> **Description of the task**: Every line in the records below between the one holding "restart tables and" and the one holding "by an enrollment", inclusive, is to be set down exactly; all other lines are to be left out.

** Records for the exercise follows **

(** * depsonar: dependency-health pipeline, shallow embedding and properties

    The development follows the TypeScript sources
      - the background checker ([main], imported by the dashboard as
        [./checker.js]): scan of all projects, health score, cache write;
      - [services/changelog.ts]: update-type classification;
      - [services/osv.ts]: OSV batch client and live audits, and, in its
        second half, the documentation aggregator ([fetchLibraryDocs]);
      - [services/migrate.ts]: migration pattern engine.

    JavaScript values are modelled as follows.
      - A string is a [string]: a sequence of code units, here restricted to
        the range U+0000..U+00FF.
      - A [number] is a double: a finite double is represented by its exact
        rational value, next to [NaN] and the two infinities.  Comparisons of
        doubles are exact, so comparing the rational values is faithful.
        Counts and line numbers, which are small non-negative integers, are
        [nat] or [Z].
      - An optional or nullable value is an [option].
      - An object used as a dictionary is a [gmap], a [Set] is a [gset], an
        array is a [list]; a loop that pushes to an array is a recursion
        that appends to an accumulator.  Where a table is read with a key
        that can be any string, the names it inherits from
        [Object.prototype] are part of the model.
      - Paths are strings, joined and normalised as the POSIX [path]
        module does.
      - The file system, the network, the clock and the helpers that are
        not part of these sources are oracles passed as Section variables;
        a call that can throw returns an [option] or a sum, and a [catch]
        is the branch taken on [None].

    The first part holds the definitions, module by module, and the
    concrete inputs used as examples; the second part holds the
    properties. *)

From Stdlib Require Import ZArith QArith Lqa Ascii String.
From stdpp Require Import base tactics option list strings gmap pretty sorting.

Local Open Scope Z_scope.

(** ** JavaScript primitives *)

Module JS.

(** *** Numbers *)

Inductive number : Type :=
| Num (q : Q)
| NaN
| PosInf
| NegInf.

Definition ofZ (z : Z) : number := Num (inject_Z z).

(** [ToBoolean] on a number: [0], [-0] and [NaN] are falsy. *)
Definition truthy (x : number) : bool :=
  match x with
  | Num q => negb (Qeq_bool q 0)
  | NaN => false
  | PosInf | NegInf => true
  end.

(** [a >= b]: false as soon as one side is [NaN]. *)
Definition ge (a b : number) : bool :=
  match a, b with
  | NaN, _ | _, NaN => false
  | PosInf, _ => true
  | _, NegInf => true
  | NegInf, _ => false
  | _, PosInf => false
  | Num x, Num y => Qle_bool y x
  end.

(** [a > b]. *)
Definition gt (a b : number) : bool :=
  match a, b with
  | NaN, _ | _, NaN => false
  | PosInf, PosInf => false
  | PosInf, _ => true
  | NegInf, _ => false
  | Num _, NegInf => true
  | Num _, PosInf => false
  | Num x, Num y => negb (Qle_bool x y)
  end.

(** [x || 0] for [x : number | undefined]. *)
Definition orZero (x : option number) : number :=
  match x with
  | Some n => if truthy n then n else ofZ 0
  | None => ofZ 0
  end.

(** *** Strings *)

(** [s.length] *)
Definition length (s : string) : nat := String.length s.

(** [!s] is true exactly for the empty string. *)
Definition falsy_str (s : string) : bool :=
  match s with EmptyString => true | _ => false end.

(** [s || d] for strings. *)
Definition or_str (s d : string) : string :=
  if falsy_str s then d else s.

(** [o || d] for [o : string | undefined]. *)
Definition opt_or_str (o : option string) (d : string) : string :=
  match o with Some s => or_str s d | None => d end.
(** X8.  The store is in chronological order whenever the clock of the
    page does not run backwards.  If the initial messages are in order
    and not later than the first reading of the clock, the timestamps of
    the message list are in non-decreasing order after any events; so are
    the times of the paired entries. *)
Theorem timestamps_are_in_order :
  (forall props clock evs,
     (forall a b, (a <= b)%nat -> (clock a <= clock b)%Z) ->
     StronglySorted Z.le
       (map Internal.timestamp (Internal.p_initialMessages props)) ->
     Forall (fun t => (t <= clock 0%nat)%Z)
       (map Internal.timestamp (Internal.p_initialMessages props)) ->
     StronglySorted Z.le
       (map Internal.timestamp
          (Internal.messages
             (Internal.run props clock (Internal.mount props) evs)))) /\
  (forall props clock conversation0 evs,
     (forall a b, (a <= b)%nat -> (clock a <= clock b)%Z) ->
     StronglySorted Z.le (map Paired.entry_time conversation0) ->
     Forall (fun t => (t <= clock 0%nat)%Z)
       (map Paired.entry_time conversation0) ->
     StronglySorted Z.le
       (map Paired.entry_time
          (Paired.conversation
             (Paired.run props clock (Paired.mount conversation0) evs)))).
Proof.
  assert (Hold : forall (clock : nat -> Z) l n n',
            (forall a b, (a <= b)%nat -> (clock a <= clock b)%Z) ->
            (n <= n')%nat ->
            Forall (fun t => (t <= clock n)%Z) l ->
            Forall (fun t => (t <= clock n')%Z) l).
  { intros clock l n n' Hmono Hn H. eapply Forall_impl; [|exact H].
    cbn. intros t Ht. specialize (Hmono n n' Hn). lia. }
  split.
  - intros props clock evs Hmono Hs0 Hb0.
    apply (InternalFacts.run_invariant props clock
             (fun w =>
                StronglySorted Z.le
                  (map Internal.timestamp (Internal.messages w)) /\
                Forall (fun t => (t <= clock (Internal.clockReads w))%Z)
                  (map Internal.timestamp (Internal.messages w))));
      [split; assumption|].
    intros w w' L [Hs Hb] T.
    destruct T as [Em ? ? ? ? ? En| ? ? ? E|s ? E
                  |s st text rest ? ? ? Hr Em En].
    + rewrite Em, En. auto.
    + subst w'. cbn. rewrite map_app. cbn. split.
      * apply sorted_snoc; [exact Hs|].
        apply (Hold clock _ (Internal.clockReads w)); auto.
      * apply Forall_app. split.
        -- apply (Hold clock _ (Internal.clockReads w)); auto.
        -- constructor; [apply Hmono; lia|constructor].
    + subst w'. destruct w; cbn in *. auto.
    + rewrite Em, En, map_app.
      destruct Hr as [-> | ->]; cbn.
      * split.
        -- apply sorted_snoc; [exact Hs|].
           apply (Hold clock _ (Internal.clockReads w)); auto.
        -- apply Forall_app. split.
           ++ apply (Hold clock _ (Internal.clockReads w)); auto.
           ++ constructor; [apply Hmono; lia|constructor].
      * change [clock (S (Internal.clockReads w));
                clock (S (S (S (Internal.clockReads w))))]
          with ([clock (S (Internal.clockReads w))]
                  ++ [clock (S (S (S (Internal.clockReads w))))]).
        rewrite app_assoc. split.
        -- apply sorted_snoc.
           ++ apply sorted_snoc; [exact Hs|].
              apply (Hold clock _ (Internal.clockReads w)); auto.
           ++ apply Forall_app. split.
              ** apply (Hold clock _ (Internal.clockReads w)); auto.
              ** constructor; [apply Hmono; lia|constructor].
        -- apply Forall_app. split; [apply Forall_app; split|].
           ++ apply (Hold clock _ (Internal.clockReads w)); auto.
           ++ constructor; [apply Hmono; lia|constructor].
           ++ constructor; [apply Hmono; lia|constructor].
  - intros props clock conversation0 evs Hmono Hs0 Hb0.
    apply (PairedFacts.paired_run_invariant props clock conversation0
             (fun w =>
                StronglySorted Z.le
                  (map Paired.entry_time (Paired.conversation w)) /\
                Forall (fun t => (t <= clock (Paired.clockReads w))%Z)
                  (map Paired.entry_time (Paired.conversation w))));
      [split; assumption|].
    intros w w' L [Hs Hb] T.
    destruct T as [Ec ? ? ? ? ? En| ? ? ? E|s ? E|s st text ? ? ? Ec En].
    + rewrite Ec, En. auto.
    + subst w'. cbn. split; [exact Hs|].
      apply (Hold clock _ (Paired.clockReads w)); auto.
    + subst w'. destruct w; cbn in *. auto.
    + rewrite Ec, En, map_app. cbn. split.
      * apply sorted_snoc; assumption.
      * apply Forall_app. split.
        -- apply (Hold clock _ (Paired.clockReads w)); auto.
        -- constructor; [apply Hmono; lia|constructor].
Qed.

(** The clock of the examples, after one whole exchange. *)
Lemma timestamps_are_in_order_witness :
  StronglySorted Z.le
    (map Internal.timestamp
       (Internal.messages
          (Internal.run (Demo.props None) Demo.clock
             (Internal.mount (Demo.props None))
             [InputChange (lit "hello"); SendClick;
              FetchSettles 0 (Fulfilled Demo.ok_response);
              JsonSettles 0 (Fulfilled (VObject []))]))).
Proof.
  apply (proj1 timestamps_are_in_order (Demo.props None) Demo.clock).
  - intros a b H. unfold Demo.clock. lia.
  - constructor.
  - constructor.
Defined.

(** ** Properties of the rendered tree *)

(** X10.  The send button tells the truth about its click.  In the open
    panel of either variant, when it renders: the input box is disabled
    exactly while a request is pending; when the send button is disabled
    a click on it changes nothing; and when it is enabled a click issues
    one request with the trimmed input, after which the input box is
    empty and both controls are disabled. *)
Theorem send_button_agrees_with_guard :
  (forall props toLocaleTimeString clock (w : Internal.World) v m,
     InternalView.jsx props toLocaleTimeString w = Normal v ->
     InternalView.modal v = Some m ->
     InternalView.input_value m = Internal.inputMessage w /\
     InternalView.input_disabled m = Internal.isLoading w /\
     (InternalView.send_disabled m = true ->
      Internal.step props clock w SendClick = w) /\
     (InternalView.send_disabled m = false ->
      let w' := Internal.step props clock w SendClick in
      Internal.fetchLog w'
        = Internal.fetchLog w
            ++ [Internal.request_at props clock (Internal.inputMessage w)
                  (2 + Internal.clockReads w)] /\
      exists v' m',
        InternalView.jsx props toLocaleTimeString w' = Normal v' /\
        InternalView.modal v' = Some m' /\
        InternalView.input_value m' = [] /\
        InternalView.input_disabled m' = true /\
        InternalView.send_disabled m' = true)) /\
  (forall props toLocaleTimeString toLocaleDateString clock
          (w : Paired.World) v m,
     PairedView.jsx props toLocaleTimeString toLocaleDateString w
       = Normal v ->
     PairedView.modal v = Some m ->
     PairedView.input_value m = Paired.inputMessage w /\
     PairedView.input_disabled m = Paired.isLoading w /\
     (PairedView.send_disabled m = true ->
      Paired.step props clock w SendClick = w) /\
     (PairedView.send_disabled m = false ->
      let w' := Paired.step props clock w SendClick in
      Paired.fetchLog w'
        = Paired.fetchLog w
            ++ [Paired.request_at props clock (Paired.inputMessage w)
                  (Paired.clockReads w)] /\
      Paired.inputMessage w' = [] /\ Paired.isLoading w' = true)).
Proof.
  split.
  - intros props fmt clock w v m Hv Hm.
    destruct (InternalViewFacts.jsx_normal props fmt w v Hv) as [-> Ha].
    rewrite InternalViewFacts.accepted_tree in Ha.
    unfold InternalView.tree in Hm. cbn in Hm.
    destruct (Internal.isOpen w) eqn:Ho; [|discriminate Hm].
    cbn in Ha. injection Hm as <-.
    cbn [InternalView.input_value InternalView.input_disabled
           InternalView.send_disabled].
    split; [reflexivity|]. split; [reflexivity|]. split.
    + intros G. apply guard_blocks in G.
      apply InternalFacts.step_send_blocked, G.
    + intros G. apply guard_passes in G. destruct G as [Hs Hl].
      rewrite InternalFacts.step_send_passes by assumption.
      cbn [Internal.fetchLog].
      split; [reflexivity|].
      unfold InternalView.jsx. cbv zeta.
      rewrite InternalViewFacts.accepted_tree.
      cbn [Internal.isOpen Internal.messages]. rewrite Ho.
      rewrite forallb_app, Ha. cbn [negb orb andb forallb].
      unfold InternalView.tree.
      cbn [Internal.isOpen Internal.messages Internal.inputMessage
             Internal.isLoading InternalView.modal].
      eexists. eexists. split; [reflexivity|].
      split; [reflexivity|]. cbn. rewrite orb_true_r. auto.
  - intros props fT fD clock w v m Hv Hm.
    destruct (PairedTreeFacts.paired_jsx_normal props fT fD w v Hv)
      as [Ht _].
    destruct (PairedTreeFacts.paired_tree_total props fT fD w)
      as (v' & Hv' & Hmod).
    rewrite Ht in Hv'. injection Hv' as <-. rewrite Hm in Hmod.
    destruct Hmod as (_ & _ & _ & _ & Iv & Id & Sd).
    split; [exact Iv|]. split; [exact Id|]. rewrite Sd. split.
    + intros G. apply guard_blocks in G.
      apply PairedFacts.paired_step_send_blocked, G.
    + intros G. apply guard_passes in G. destruct G as [Hs Hl].
      rewrite PairedFacts.paired_step_send_passes by assumption. cbn.
      auto.
Qed.
(* ===== verification/Prelude.v ===== *)
(** * agent-run: a verification library for starts, pools, completion, delivery and the writer

    agent-run is a broker that starts provider-backed agents, records their
    lifecycle in one SQLite database, and lets groups of agents (pools) work
    toward a common goal until they agree on a result.  This library is a
    shallow embedding of the parts of it that decide something durable: the
    wire contracts of [crates/agent-run-domain], the transactions of
    [crates/agent-run-store] around admission, pools, worker finish, terminal
    outcomes, delivery and restarts, and the single writer that runs every
    transaction exactly once for the producers that retry it.

    ** How the program fits together

    An orchestrator starts agents and pools.  A start is admitted against a
    catalog of providers and accounts: one account is chosen, and when its
    quota or billing fails, the execution moves to another one.  Each
    execution (an agent row,
    possibly with successors under one root) runs an attempt that holds a
    worker capability.  Through it a worker reports to its orchestrator,
    reads and writes the log of its pool (messages, proposals, votes), and
    declares its work finished.  A terminal commit ends the execution.  When
    all current seats of a pool have voted for the newest proposal and ended
    successfully, the pool settles: one completion record, one delivery.  An
    operator may post, replace a member whose execution has ended, or bind
    the pool to an orchestrator session.  Reports, ends and completions are
    announced through an outbox: dispatchers lease a due notice, freeze what
    they are going to publish, hand it to the Bridge (a separate service that
    takes custody of notices), and conclude the attempt.  A restart of the
    service bars admissions, warns and stops the executions at work, hands over
    to the service manager, and resumes them under the next writer.  Every
    mutation is an operation of a fixed inventory, submitted in an envelope
    with an identity, a producer and an ordinal; one resident writer runs it
    and its receipt as one transaction, and producers retry an envelope until
    they have an answer.

    ** Which file models what

    - [Prelude]: results with [let?], [try?] and [fail?] for the [?] operator
      and early returns, the query combinators the SQL statements are written
      with ([first_where], [best_by], [update_where], [count_where], ...),
      and the shared tactics and list lemmas.
    - [Text]: Rust [str] as Stdlib strings of UTF-8 bytes, with [chars],
      [trim], byte slices and decimal formatting.  [Float64]: [f64] as
      binary64 of [SpecFloat].  [Json]: [serde_json] values.
    - [Canonical]: [canonical.rs].  [Catalogs]: the worker tool catalogs of
      [worker.rs], and SHA-256 as an executable instance.  [Lifecycle]: [fsm.rs] and [Status] of
      [domain.rs].  [Requests]: the rest of [domain.rs], [worker.rs],
      [health.rs] and [provider_start.rs].  [PoolDomain]: [pool.rs].
    - [Tables]: the rows of [sql/schema.sql] as records, the database [Db] as
      a record of row lists and counters, and the constraints that refuse a
      row.  [Demo]: a small concrete database for the witnesses.
    - [Roster]: membership, tips, fan-out and vote validity of [pool_log.rs].
      [World]: the well-formedness invariant [wf] of the durable state.
      [History]: the order [later] in which the state only moves forward.
    - [WorkerStore]: [store/worker.rs].  [Sessions]: session resolution of
      [lib.rs] and terminal notices of [delivery.rs].  [ServiceRestart]: the
      gate and views of [service_restart.rs] the other transactions read.  [PoolEnrollment]:
      [pool_enrollment.rs].
    - [PoolLog]: the transactions of [pool_log.rs]; [PoolWrites] proves them.
      [PoolSettle]: [pool_settle.rs]; [Settlement] proves it.  [PoolReplace]:
      [pool_replace.rs]; [Replacement] and [Replays] prove it.  [PoolAdmit]:
      [pool_admission.rs] and the eligibility read of [pool_enrollment.rs];
      [Admissions] proves them.
    - [WorkerFinish]: [worker_finish.rs].  [Terminal]: [terminal.rs] and the
      compaction of [process_ownership.rs].
    - [Steps], [Posts] and [PoolSystem] put the transactions together as one
      transition system: [step] has a constructor for each of them,
      [step_admitted] for the admission of an execution outside a pool, and
      [step_other] for any other change that leaves pools, seats and the log
      alone ([quiet]).  [Reachable] proves what holds of every run,
      [Protocol] that the system refines an abstract machine of teams, and
      [Reading] what a reader sees beside the writers.
    - [Redact] and [Evidence]: the diagnostics of a delivery attempt, as
      [core/delivery/mod.rs] builds them and [store/delivery.rs] keeps them.
      [Notices]: the texts of [core/delivery/mod.rs], [worker.rs] and
      [pool.rs] with the templates of [assets/completion_notice.json].
    - [Outbox]: the lease, publication and expiry transactions of
      [store/delivery.rs] over the database and three tables of their own.
      [Dispatch]: [core/delivery/bridge.rs] and the dispatch of
      [core/delivery/mod.rs].  [Publication] puts any number of dispatchers
      and the requests in flight together ([dispatcher_step]), and these with
      the other transactions as one transition system ([dispatch_step]);
      [ExactlyOnce] proves it.
    - [Restart]: the transactions of [service_restart.rs] and the user commands
      of [store/lib.rs], over the outbox with the recipients of restarts and
      the epoch of the writer.  [Supervision]: [bind_orchestrator] and
      [running] of [store/lib.rs], [seal_identity] of [supervisor_units.rs] and
      the stored form of a request ([core/service.rs]).
    - [StoreFrames]: what each transaction leaves as it is, admissions, restart
      rows, sessions and executions at work.  [StoreSystem] puts the
      transactions that change one database, every admission among them,
      together as one transition system ([db_step]).  [RestartSafety] joins it
      with the transactions on restarts, bindings, user commands and terminal
      commits ([restart_step]) and proves what it keeps; [Recovery] proves
      that a restart ends; [RestartDelivery] runs store transactions,
      dispatchers and restarts over one store ([service_step]) and proves that
      every such run is a run of each system.
    - [Failures]: the whole of [error.rs].  [Storage]: the writer's protocol
      types, [domain/storage.rs].  [Inventory]: the operation rows and the
      wire gate of [store/ops/mod.rs].
    - [Receipts]: [store/ops/apply.rs], one submission as one transaction with
      its receipt, retention and recovery observations.  [Writer]: the store
      writer ([store/writer.rs]), its queue ([writer/queued.rs] on
      [sqlite-access]), the broker's handle ([core/writer.rs]) and the lanes'
      retry loop ([core/storage_client.rs], [core/broker_writer.rs]).
      [WriterTrial]: a small concrete writer for the witnesses.
    - [Ledger] proves what one call does to the ledger.  [OperationsOnce] puts
      calls, clocks, restarts and reboots together as one transition system
      and proves that nothing is stored twice.  [Effects] proves atomicity,
      authority and replays; [Lanes] that a lane's answer is true.
    - [PoolRows]: the pool rows of [store/ops/dispatch.rs], and the proof that
      the writer's committed store is a run of [PoolSystem].
    - [ProviderCatalog]: [catalog.rs], [provider_connection.rs],
      [credential_ref.rs] and the scalars of [types.rs] they use.
      [LaunchIdentity]: the frozen documents of a launch, how they are
      serialized, and the checks that they agree.
    - [ProviderAdmit]: [accounts.rs], [lineage.rs], the choice of an account
      and [admit_in_tx] of [provider_admission.rs]; its last instance is the
      [Admission] the pool transactions are proved against.  [Selection]
      proves the choice.
    - [Attempts]: the phases, evidence and cooldowns of attempts and
      [allocate_next_attempt].  [Starts]: [admit_provider_lineage] with its
      replays, and [admission.rs].  [LaunchDemo]: a small concrete run.
    - [Failover] puts admissions, seals, phases, allocations and ends together
      as a transition system and proves its bound; [StartOnce] proves what a
      start commits and that a repeated one finds it after any run of
      [restart_step].

    ** How code becomes definitions

    A transaction is a function from [Db] to [result (Db * A)]: an [Err]
    rolls everything back, as dropping the transaction does.  Pool writes
    return [result (verdict A)], where [Denied] is the inner [Err] of
    [Result<Result<_, PoolDenial>>].  The clock and fresh identifiers are
    arguments.  What SQLite answers at each boundary of the writer (a failing
    [BEGIN], read, savepoint, insert or [ROLLBACK], a [COMMIT] that fails
    before or after it was applied), whether a call is refused, lost or run,
    and how a transaction left open ends are arguments too ([Sqlite_],
    [Answers], [Fate]); the theorems hold for all of them.  Machine integers
    are [Z] with the wrap or the failure written out where the code relies on
    the width.  Code outside the repository is a type class whose fields are
    what the code relies on: [Chrono], [FileSystem], [Unicode], [Serde],
    [Sha256], [EventJson], [JsonSchema], [Host], [JsonText], [JsonWriter],
    [BridgeSdk], [JsonParser], [SqliteDriver], [WireDecoder], [UrlParser],
    [LaunchSerde] and [ProcessTable].  [Admission] is the interface between
    the pool transactions and the admission of one agent: the pool theorems
    assume its frame, [ProviderAdmit] proves it.  What the Bridge answers is
    an argument of
    the publication; the system assumes of it that a receipt is only issued for
    an accepted event ([truthful]) and that an error the SDK reports as without
    effect had none ([no_effect]).  Identifiers read back from the database
    are not parsed again: every stored identifier was written from a parsed
    one.  The store transactions of [db_step] are the code with its own checks,
    [require_admissions_open] included, and nothing is assumed of them about
    restarts.  A transaction outside the development is assumed to leave alone
    what the theorem is about: pools, seats and the log ([quiet]), or the
    restart tables and the identities of executions, attempts and sessions,
    admitting nothing itself ([elsewhere]).  The replay
    of a start assumes that its request identity is used in one conversation
    only ([reserved]).
    The history of the writer assumes that the monotonic clock of a boot does
    not go back and that no two boots share a tag ([writer_step]), and a lane
    that nobody else uses its fresh operation identity ([lane_run]).

    ** What the theorems show

    - Contracts: canonical bytes determine the document, the catalogs accepted
      by an enrollment are the recorded ones, statuses round-trip,
      the lifecycle is finite and frozen, start validation is idempotent, an
      entry's rendering cannot be forged from its body, a shortened notice is
      the longest legal one.
    - Pool log: an accepted write is stamped from the authenticated seat, a
      key replays for good, only refusals fail, fan-out is exact.
    - Membership: a pool admission seats exactly what was asked, a replacement
      hands over one slot and voids every earlier agreement, both answer a
      repeated request with the original receipt at every later state.
    - Settlement: the deciding read is equivalent to unanimity, a pool
      completes exactly once, the sweep starves no pool, notices fit.
    - System: every reachable state is sound, history only moves forward, a
      completed pool stays as it was completed and has the agreement in its
      log, the transactions refine the team protocol, and a reader that
      follows its cursor misses nothing.  Retention, which deletes old pools
      and agents, is not a step: these theorems are about the histories
      between two of its passes.
    - Delivery: no notice is published twice, whatever is lost or crashes, and
      a notice recorded as delivered was published; a notice cannot be forged;
      diagnostics keep no secret and read back as they were stored.
    - Restarts: one at a time, nothing at work when the service stops, a minute
      between the first warning and the forced stop, a result for every
      execution and one notice for every recipient, a cancellation that stays;
      a recovery ends once every continuation has had its minute and no
      cancelled one is at work; and restarts, dispatchers and pools do not
      disturb each other.
    - Completion: a finish is accepted once, guarded, and closes its attempt;
      a terminal commit is sound and final.
    - Starts: an accepted catalog is consistent, the account chosen is the
      least eligible one, a start stays within the caps and commits one
      execution, a repeated request finds it at every later state, and a run never has more
      attempts than its frozen scope has accounts nor two owned ones.
    - Writer: whatever SQLite answers, a call is atomic and no operation is
      ever stored twice, also over reboots and pruning; receipts are in the
      order of their producer's ordinals; an effect has an authority that owns
      its target; a retry gets the stored answer, and the answer of a lane is
      the truth about the ledger; the store the writer commits is a run of the
      pool system.  The wire admits only its own rows; identities and refusals
      round-trip.

    ** Fuel

    The recursion of the model is structural, on lists or on an index that
    the loop lowers, except for the digit generation of [Canonical], which
    has fuel for the exponent and precision range of binary64, and for the
    loops of [Redact], which consume text: [redaction_keeps_no_secret] proves
    that the fuel, the length of the text, is enough.  Likewise
    [trim_start_matches] of [Restart] has the length of the text, of which
    every match consumes a part.

    ** Not modelled

    The quota facts and the scoring that ranks the candidates of an admission,
    the resolution of roles and configuration files before it, the credential
    file and lock of the dispatcher, the supervisor that calls the restart
    transactions, the writer's exclusive
    lease, sockets and frames, the inventory rows outside the modelled
    transactions, process supervision and provider adapters, projections for
    display, migrations, retention of agents and pools, the command line and
    the TUI.  They are
    I/O, external programs or read-only views; the modelled transactions meet
    them only through the arguments and interfaces named above. *)

From stdpp Require Export base decidable list strings numbers pretty.
From stdpp Require Export sorting sets.
From Stdlib Require Export ZArith Lia.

** End of Records for the exercise **

> **Expected answer**:
    restart tables and the identities of executions, attempts and sessions,
    admitting nothing itself ([elsewhere]).  The replay
    of a start assumes that its request identity is used in one conversation
    only ([reserved]).
    The history of the writer assumes that the monotonic clock of a boot does
    not go back and that no two boots share a tag ([writer_step]), and a lane
    that nobody else uses its fresh operation identity ([lane_run]).

    ** What the theorems show

    - Contracts: canonical bytes determine the document, the catalogs accepted
      by an enrollment are the recorded ones, statuses round-trip,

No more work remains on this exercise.